Le mouvement social des « gilets jaunes » a rappelé aux Français à quel point, pour une large partie de la population française, la voiture est un symbole d’autonomie et un outil important pour le confort de vie.
Les espaces périphériques, tout comme les banlieues des grandes villes, représentent des lieux où le véhicule est précieux pour pallier les carences des transports publics.
Toutefois, disposer d’une voiture personnelle demande des frais de maintenance non négligeables, et nombreux sont celles et ceux qui cherchent à les réduire au maximum. (...)
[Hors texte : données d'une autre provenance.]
(** The fenced block of the scenario: the marker, a line break, the
    text, a line break and the closing fence. *)
Definition fenced_block : str :=
  Translate.json_fence ++ Translate.newline ++ two_lists_text
  ++ Translate.newline ++ Translate.fence.

(** A reply in which an empty list is fenced before the block. *)
Definition reply_with_two_blocks : str :=
  Translate.json_fence ++ Translate.newline ++ lit "[]" ++ Translate.newline
  ++ Translate.fence ++ Translate.newline ++ fenced_block.

(** A reply whose fence is never closed. *)
Definition unclosed_reply : str :=
  lit "Groups: " ++ Translate.json_fence ++ Translate.newline
  ++ two_lists_text ++ Translate.newline.

End Scenario.

(** ** The other methods of the controller *)

Module Writer.
Import PromptVC.

Definition SUPPORTED_ENVIRONMENTS : list str := [lit "dev"; lit "prod"].

(** The attributes that [__init__] sets. *)
Record Controller : Type := {
  self_environment : str;
  self_env_config : EnvConfig;
  self_parameter_store_path : str
}.

(** The lines that these methods print, one constructor per [print]
    statement. The loop over [tags.items()] of [create_tagged_version]
    prints one line per tag; these lines are kept as the dict. *)
Inductive Line : Type :=
| InitializedFor (description : str)
| ParameterStoreLine (path : str)
| RetrievedPromptId (environment prompt_id : str)
| ErrorRetrievingParameter (path : str) (e : exn)
| CreatedVersionWithTags (new_version : option str)
| TagLines (tags : Tags)
| ErrorCreatingTaggedVersion (e : exn).

(** A computation over the history of the service calls and, apart
    from it, over the lines printed so far. *)
Definition P (A : Type) : Type :=
  list Event -> list Line -> result A * list Event * list Line.

#[global] Instance P_ret : MRet P := fun A a h out => (inr a, h, out).
#[global] Instance P_bind : MBind P := fun A B k m h out =>
  match m h out with
  | (inr a, h', out') => k a h' out'
  | (inl e, h', out') => (inl e, h', out')
  end.

(** A service call or a pure step of [PromptVC]. *)
Definition of_M {A} (m : M A) : P A := fun h out =>
  let (r, h') := m h in (r, h', out).

Definition say (l : Line) : P unit := fun h out => (inr tt, h, out ++ [l]).

(** [try: body except ClientError as e: handler] *)
Definition try_ClientError {A} (body : P A) (handler : exn -> P A) : P A :=
  fun h out =>
  match body h out with
  | (inl (ClientError msg), h', out') => handler (ClientError msg) h' out'
  | r => r
  end.

(** [a or b] for an optional [str] [a]: [None] and the empty string are
    false. *)
Definition or_else {A} (inject : str -> A) (a : option str) (b : A) : A :=
  match a with
  | Some (c :: s) => inject (c :: s)
  | _ => b
  end.

Section Methods.

Variable B : Backend.
Variable upper : str -> str.
Variable lower : str -> str.

(** [PromptVersionController(environment=environment)]; the two boto3
    clients are the services [B]. *)
Definition init (environment : str) : P Controller :=
  let environment' := lower environment in
  if bool_decide (environment' ∈ SUPPORTED_ENVIRONMENTS) then
    env_config ← of_M (lift (match ENVIRONMENT_CONFIG !! environment' with
                             | Some c => inr c
                             | None => inl KeyError
                             end));
    say (InitializedFor (env_description env_config));;
    say (ParameterStoreLine (parameter_store_path env_config));;
    mret {| self_environment := environment';
            self_env_config := env_config;
            self_parameter_store_path := parameter_store_path env_config |}
  else of_M (lift (inl (OtherException (lit "ValueError")))).
(** What the controller acts on besides its own attributes. *)
Record World := {
  process : option Process;          (* the worker, while it runs *)
  pipe : list Response;              (* sent by the worker, not yet received *)
  commands : list Command;           (* every message sent to the worker *)
  received : list Response;          (* every message received from the worker *)
  logger : list (Level * string)     (* records passed to the logger *)
}.

Definition set_process (v : option Process) (w : World) : World :=
  {| process := v; pipe := pipe w; commands := commands w; received := received w;
     logger := logger w |}.

Definition set_pipe (v : list Response) (w : World) : World :=
  {| process := process w; pipe := v; commands := commands w; received := received w;
     logger := logger w |}.

Definition set_commands (v : list Command) (w : World) : World :=
  {| process := process w; pipe := pipe w; commands := v; received := received w;
     logger := logger w |}.

Definition set_received (v : list Response) (w : World) : World :=
  {| process := process w; pipe := pipe w; commands := commands w; received := v;
     logger := logger w |}.

Definition set_logger (v : list (Level * string)) (w : World) : World :=
  {| process := process w; pipe := pipe w; commands := commands w; received := received w;
     logger := v |}.

Definition set_master_io (v : option Connection) (s : Self) : Self :=
  {| master_io := v; worker_io := worker_io s; p := p s; loopback := loopback s;
     external_ports := external_ports s; virtual_ports_num := virtual_ports_num s;
     serial_ports := serial_ports s |}.

Definition set_worker_io (v : option Connection) (s : Self) : Self :=
  {| master_io := master_io s; worker_io := v; p := p s; loopback := loopback s;
     external_ports := external_ports s; virtual_ports_num := virtual_ports_num s;
     serial_ports := serial_ports s |}.

Definition set_p (v : option ProcessHandle) (s : Self) : Self :=
  {| master_io := master_io s; worker_io := worker_io s; p := v; loopback := loopback s;
     external_ports := external_ports s; virtual_ports_num := virtual_ports_num s;
     serial_ports := serial_ports s |}.

Definition set_external_ports (v : list SerialConnectionMinimalConfig) (s : Self) : Self :=
  {| master_io := master_io s; worker_io := worker_io s; p := p s; loopback := loopback s;
     external_ports := v; virtual_ports_num := virtual_ports_num s;
     serial_ports := serial_ports s |}.

Definition set_virtual_ports_num (v : Z) (s : Self) : Self :=
  {| master_io := master_io s; worker_io := worker_io s; p := p s; loopback := loopback s;
     external_ports := external_ports s; virtual_ports_num := v;
     serial_ports := serial_ports s |}.

Definition set_serial_ports (v : list string) (s : Self) : Self :=
  {| master_io := master_io s; worker_io := worker_io s; p := p s; loopback := loopback s;
     external_ports := external_ports s; virtual_ports_num := virtual_ports_num s;
     serial_ports := v |}.

(** A method either returns, with the object and the world as it left
    them, or blocks for ever in [recv] ([None]). *)
Definition C (A : Type) : Type := Self * World -> option (A * (Self * World)).

#[global] Instance controller_ret : MRet C := fun A a s => Some (a, s).
#[global] Instance controller_bind : MBind C := fun A B k m s =>
  match m s with
  | Some (a, s') => k a s'
  | None => None
  end.

Definition get_self : C Self := fun s => Some (fst s, s).

Definition modify_self (f : Self -> Self) : C unit := fun s => Some (tt, (f (fst s), snd s)).
Example fallback_is_cut_at_the_limit :
  fst (_clean_and_summarize_text Sample.down Cases.short_config (Py.lit "hello world")
         (Py.lit "TXT") [])
  = Return (Py.lit "Original content:" ++ nl ++ nl ++ Py.lit "hello").
Proof. vm_compute. reflexivity. Qed.

(** C4 as stated fails twice.  A text of one space is not empty, the service
    fails on its request, and the adapter returns the fixed message, not
    the fallback.  With a limit of -1 the fallback for "hello" carries
    "hell", which is not the first -1 characters of the text. *)
Lemma fallback_differs_from_first_characters :
  (Py.lit " " <> []
   /\ Sample.down 0%nat (summary_request Sample.config (Py.lit " ") (Py.lit "TXT"))
      = ChatFailure Sample.refused
   /\ fst (_clean_and_summarize_text Sample.down Sample.config (Py.lit " ") (Py.lit "TXT") [])
      = Return (Py.lit "No extractable text content found."))
  /\ (fst (_clean_and_summarize_text Sample.down Cases.negative_config (Py.lit "hello")
             (Py.lit "TXT") [])
      = Return (Py.lit "Original content:" ++ nl ++ nl ++ Py.lit "hell")
      /\ Py.lit "hell"
         <> firstn (Z.to_nat (text_extract_limit Cases.negative_config)) (Py.lit "hello")).
Proof.
  split; [split; [| split] | split]; vm_compute; try reflexivity; discriminate.
Qed.

Lemma blank_text_short_circuits_witness :
  _clean_and_summarize_text Sample.answering Sample.config (Py.lit "  ") (Py.lit "PDF") []
  = (Return (Py.lit "No extractable text content found."), [])
  /\ calls_made (_clean_and_summarize_text Sample.answering Sample.config (Py.lit "  ") (Py.lit "PDF")) [] = [].
Proof.
  apply (blank_text_short_circuits Sample.answering Sample.config (Py.lit "  ") (Py.lit "PDF") []).
  right. repeat constructor.
Defined.

(** ** The format validator *)

Section Validation.

Context `{rt : Runtime}.
Variable config : ProcessingConfig.

(** Once the extension and the declared content type are accepted, the
    outcome is decided by the size and then by the filename. *)
Lemma validate_after_type_checks (filename : list N) (file_bytes : list byte)
    (file_mime : list N) :
  str_lower (Path_suffix filename) ∈ allowed_extensions config ->
  _get_expected_mime_types config (str_lower (Path_suffix filename)) = ∅
  \/ file_mime ∈ _get_expected_mime_types config (str_lower (Path_suffix filename)) ->
  _validate_file config filename file_bytes file_mime
  = if max_file_size config <? Py.len file_bytes then
      Raise (FileTooLarge (Py.len file_bytes) (max_file_size config))
    else if Py.contains (Py.lit "..") filename || Py.startswith (Py.lit "/") filename then
      Raise UnsafeFilename
    else Return (_get_file_info filename file_bytes file_mime).
Proof.
  intros Hext Hmime. unfold _validate_file, _get_file_info.
  cbn [info_extension info_size info_mime_type].
  rewrite (bool_decide_eq_true_2 _ Hext). cbn [negb].
  destruct Hmime as [Hmime | Hmime].
  - rewrite (bool_decide_eq_true_2 _ Hmime). reflexivity.
  - rewrite (bool_decide_eq_true_2 _ Hmime). cbn [negb]. rewrite andb_false_r. reflexivity.
Qed.
(** * A verified model of the P2P signalling relay (backend/flask_app.py)

    The relay is a small Flask application over three SQLite tables
    (rooms, participants, signals).  Every route handler is embedded as a
    pure function from the request and the committed database to a
    response and the new committed database.  Wall-clock time and the
    random sources are inputs of the handlers; so is the one limit of the
    SQLite build that a handler can meet, the number of variables that a
    statement may have.

    Scope.  A request body is a JSON object.  JSON values carry integers
    and strings of code points below 256; floats, larger code points and
    the interpreter's recursion limit are outside the model.  [json.dumps]
    and [json.loads] are modelled after the standard library, as the
    handlers call them (default options).  The store is SQLite as the
    handlers use it: text columns, the primary keys of the three tables,
    [AUTOINCREMENT] ids, and timestamps with a resolution of one second. *)

From Stdlib Require Import ZArith NArith List String Ascii Bool Lia.
From Stdlib Require Import Decimal DecimalFacts DecimalZ.
From Stdlib Require Import Sorted Permutation.
Import ListNotations.

Local Open Scope string_scope.
Local Open Scope list_scope.
Local Open Scope Z_scope.

(** ** Text helpers *)

Definition chars (s : string) : list ascii := list_ascii_of_string s.
Definition text (l : list ascii) : string := string_of_list_ascii l.

Definition code (c : ascii) : N := N_of_ascii c.

(** The double quote, code 34 *)
Abbreviation dquote := (Ascii false true false false false true false false).

(** ** JSON values, as Python sees them after [request.json]

    [None]/[True]/[False], [int], [str], [list] and [dict].  A [dict] is an
    association list in insertion order; Python keeps its keys distinct.
    A [str] is a sequence of code points below 256, and [float] is left
    out of the model. *)

Unset Elimination Schemes.
Inductive json : Type :=
| JNull
| JBool (b : bool)
| JInt (z : Z)
| JStr (s : string)
| JArr (l : list json)
| JObj (l : list (string * json)).
Set Elimination Schemes.

Definition dict : Type := list (string * json).

Section JsonInduction.
Variable P : json -> Prop.
Hypothesis Hnull : P JNull.
Hypothesis Hbool : forall b, P (JBool b).
Hypothesis Hint : forall z, P (JInt z).
Hypothesis Hstr : forall s, P (JStr s).
Hypothesis Harr : forall l, Forall P l -> P (JArr l).
Hypothesis Hobj : forall l, Forall (fun kv => P (snd kv)) l -> P (JObj l).

Fixpoint json_ind (v : json) : P v :=
  match v with
  | JNull => Hnull
  | JBool b => Hbool b
  | JInt z => Hint z
  | JStr s => Hstr s
  | JArr l =>
      Harr l ((fix items (l : list json) : Forall P l :=
                 match l with
                 | [] => Forall_nil P
                 | x :: l' => Forall_cons x (json_ind x) (items l')
                 end) l)
  | JObj l =>
      Hobj l ((fix members (l : dict) : Forall (fun kv => P (snd kv)) l :=
                 match l with
                 | [] => Forall_nil _
                 | kv :: l' =>
                     Forall_cons (P := fun kv => P (snd kv)) kv
                       (json_ind (snd kv)) (members l')
                 end) l)
  end.
End JsonInduction.

(** [d.get(k)]: the value stored under [k], or [None].  Python's [None]
    is also what a JSON [null] parses to, hence [JNull] in both cases. *)
Fixpoint dict_lookup (k : string) (d : dict) : option json :=
  match d with
  | [] => None
  | (k', v) :: d' => if String.eqb k k' then Some v else dict_lookup k d'
  end.

Definition dict_get (d : dict) (k : string) : json :=
  match dict_lookup k d with
  | Some v => v
  | None => JNull
  end.

(** [d[k] = v]: overwrite in place, or append a new key. *)
Fixpoint dict_set (d : dict) (k : string) (v : json) : dict :=
  match d with
  | [] => [(k, v)]
  | (k', v') :: d' =>
      if String.eqb k k' then (k', v) :: d' else (k', v') :: dict_set d' k v
  end.

(** [dict(pairs)] *)
Definition dict_of_pairs (pairs : list (string * json)) : dict :=
  fold_left (fun d kv => dict_set d (fst kv) (snd kv)) pairs [].

Fixpoint distinct (l : list string) : bool :=
  match l with
  | [] => true
  | k :: l' => negb (existsb (String.eqb k) l') && distinct l'
  end.

(** A value is well formed when every [dict] in it has distinct keys. *)
Fixpoint wf_json (v : json) : bool :=
  match v with
  | JArr l => forallb wf_json l
  | JObj l => distinct (map fst l) && forallb (fun kv => wf_json (snd kv)) l
  | _ => true
  end.

(** Python truthiness ([if not x]). *)
Definition truthy (v : json) : bool :=
  match v with
  | JNull => false
  | JBool b => b
  | JInt z => negb (z =? 0)
  | JStr s => negb (String.eqb s "")
  | JArr l => match l with [] => false | _ => true end
  | JObj l => match l with [] => false | _ => true end
  end.

(** ** [json.dumps] (default options: [ensure_ascii], separators ", " and ": ") *)

Fixpoint uint_chars (u : uint) : list ascii :=
  match u with
  | Nil => []
  | D0 u' => "0"%char :: uint_chars u'
  | D1 u' => "1"%char :: uint_chars u'
  | D2 u' => "2"%char :: uint_chars u'
  | D3 u' => "3"%char :: uint_chars u'
  | D4 u' => "4"%char :: uint_chars u'
  | D5 u' => "5"%char :: uint_chars u'
  | D6 u' => "6"%char :: uint_chars u'
  | D7 u' => "7"%char :: uint_chars u'
  | D8 u' => "8"%char :: uint_chars u'
  | D9 u' => "9"%char :: uint_chars u'
  end.

Definition int_chars (i : Decimal.int) : list ascii :=
  match i with
  | Pos u => uint_chars u
  | Neg u => "-"%char :: uint_chars u
  end.

(** [int.__repr__] *)
Definition int_repr (z : Z) : list ascii := int_chars (Z.to_int z).

Definition hex_digit (n : N) : ascii :=
  ascii_of_N (if (n <? 10)%N then 48 + n else 87 + n)%N.

(** ['\\u{0:04x}'.format(n)] for a code point below 256 *)
Definition escape_u (c : ascii) : list ascii :=
  chars "\u00" ++ [hex_digit (code c / 16); hex_digit (code c mod 16)].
Au cœur de ma recherche sur les pratiques de travail dans un contexte de précarité, je me suis engagé sur un terrain de dix-huit mois entre 2010 et 2011, dans une commune de la Seine-Saint-Denis afin d’étudier la figure du mécanicien de rue.
Jusqu’à « dix fois moins cher »
D’après un reportage consacré à cette activité en 2018, ces réparations « à la sauvette » sont jusqu’à « dix fois moins chères et deux fois plus rapides » que dans un garage classique.
Le mécanicien de rue désigne les individus qui se proposent pour réparer de véhicules, travaillant sans licence, avec un outillage limité et qui s’installent sans autorisation dans des espaces publics ou privés, en comptant sur la bienveillance des riverains. (...)
Ces mécaniciens, privés d’un atelier, travaillent en plein air et selon les conventions des activités de l’économie informelle. Leur rétribution reçue en espèces n’est pas taxée, alors que leur activité est en permanence exposée à l’incertitude et aux imprévus.
« C’est la débrouille… » (...)
Leur présence est fréquente dans les lieux marqués par le chômage et la précarité, et c’est pourquoi on peut facilement les rencontrer en sillonnant les rues de banlieue.
Dans ces quartiers, recourir à leurs services peut devenir une solution pour celui qui est à la recherche d’une réparation à moindre prix.
Ainsi, si les garagistes que j’ai rencontrés demandent entre 30 et 50 € l’heure, les mécaniciens de rue touchent en général entre 10 et 20 € l’heure en suivant une formule de « forfait fixe » liée au type de réparation. (...)
Les mécaniciens de rue font partie du très hétérogène ensemble des travailleurs et travailleuses qui vivent grâce à des activités de l’économie informelle, c’est-à-dire hors de toute formalisation législative et administrative, ne respectant pas le code du travail ni les règles fiscales.
L’ampleur et les frontières de l’économie informelle échappent à une définition claire et à sa quantification, même si son poids est estimé à 6,6 % du PIB français par l’Organisation de coopération et de développement économique (OCDE). (...)
leur travail dépend beaucoup de la capacité à éviter les plaintes des riverains liées aux nuisances occasionnées, comme les bruits, la saleté et le dérangement dû à la circulation des voitures et des gens.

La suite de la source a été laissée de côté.